PROBLEM TO SOLVE> For each line in the records that contains "repository", make a copy.

[Collected data entries]
(** * GitHub compliance pipeline: extraction and transformation jobs

    A shallow embedding of

    - [src/main/python/jobs/data_extraction.py]: the paginated,
      rate-limited [fetch_data] loop, run against a scripted HTTP server
      and a microsecond clock;
    - [src/main/python/jobs/data_transformation.py]: the Spark job that
      aggregates pull requests per repository, joins the aggregate with
      the repository table, derives [is_compliant] and writes the result
      partitioned by repository name;

    followed by the properties of the two jobs. *)

From Stdlib Require Import ZArith Lia Ascii.
From stdpp Require Import gmap strings list.

Local Open Scope Z_scope.

(** ** Strings

    Strings are byte strings.  The header values that [requests] hands to
    the extraction job are latin-1 decoded, one character per byte; the
    owner logins the transformation job lower-cases are ASCII. *)
Module Text.

(** [pre] is a prefix of [s] *)
Fixpoint startswith (s pre : string) : bool :=
  match pre, s with
  | EmptyString, _ => true
  | String _ _, EmptyString => false
  | String a pre', String b s' =>
      if decide (a = b) then startswith s' pre' else false
  end.

(** [t] occurs in [s]: Python's [t in s], Spark's [s.contains(t)] *)
Fixpoint contains (s t : string) : bool :=
  startswith s t ||
  match s with
  | EmptyString => false
  | String _ s' => contains s' t
  end.

(** Python's [s.split(sep)] for a non-empty separator [sep] (and Spark's
    [split(s, sep)] for a pattern without metacharacters): a scan for
    non-overlapping occurrences from the left.  [skip] counts the
    characters of a matched separator that are still to be dropped. *)
Fixpoint split_go (sep : string) (skip : nat) (cur : string) (s : string)
  : list string :=
  match s with
  | EmptyString => [cur]
  | String c s' =>
      match skip with
      | S k => split_go sep k cur s'
      | O =>
          if startswith s sep
          then cur :: split_go sep (String.length sep - 1) "" s'
          else split_go sep 0 (cur +:+ String c "") s'
      end
  end.

Definition split (s sep : string) : list string := split_go sep 0 "" s.

(** Lower-casing of the letters [A] to [Z]; every other byte is kept. *)
Definition lower_char (c : ascii) : ascii :=
  let n := N_of_ascii c in
  if ((65 <=? n) && (n <=? 90))%N then ascii_of_N (n + 32) else c.

Fixpoint lower (s : string) : string :=
  match s with
  | EmptyString => EmptyString
  | String c s' => String (lower_char c) (lower s')
  end.

End Text.

(** ** Python primitives used by the extraction job *)
Module Py.

Definition char_in (chars : string) (c : ascii) : bool :=
  Text.contains chars (String c "").

Fixpoint lstrip_by (p : ascii -> bool) (s : string) : string :=
  match s with
  | EmptyString => EmptyString
  | String c s' => if p c then lstrip_by p s' else s
  end.

Definition strip_by (p : ascii -> bool) (s : string) : string :=
  String.rev (lstrip_by p (String.rev (lstrip_by p s))).

(** [s.strip(chars)] *)
Definition strip_chars (s chars : string) : string :=
  strip_by (char_in chars) s.

(** The characters [str.isspace] accepts below code point 256. *)
Definition isspace (c : ascii) : bool :=
  let n := N_of_ascii c in
  ((9 <=? n) && (n <=? 13) || (28 <=? n) && (n <=? 32)
   || (n =? 133) || (n =? 160))%N.

(** [s.strip()] *)
Definition strip (s : string) : string := strip_by isspace s.

(** Truth value of a string: [if s:] *)
Definition truthy (s : string) : bool :=
  match s with EmptyString => false | String _ _ => true end.

Definition digit (c : ascii) : option Z :=
  let n := N_of_ascii c in
  if ((48 <=? n) && (n <=? 57))%N then Some (Z.of_N n - 48) else None.

(** The characters that [int] skips around a literal: the ASCII white
    space of C, and the two white-space characters above 127 that a latin-1
    string can hold, which [int] turns into spaces first.  The separators
    28 to 31, which [str.strip] removes, are no white space for [int]. *)
Definition int_space (c : ascii) : bool :=
  let n := N_of_ascii c in
  ((9 <=? n) && (n <=? 13) || (n =? 32) || (n =? 133) || (n =? 160))%N.

(** The most digits [int] converts: the default of
    [sys.get_int_max_str_digits()]. *)
Definition int_max_str_digits : nat := 4300.

Fixpoint count_digits (s : string) : nat :=
  match s with
  | EmptyString => 0
  | String c s' =>
      match digit c with
      | Some _ => S (count_digits s')
      | None => count_digits s'
      end
  end.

REPLY>
      aggregates pull requests per repository, joins the aggregate with
      the repository table, derives [is_compliant] and writes the result
      partitioned by repository name;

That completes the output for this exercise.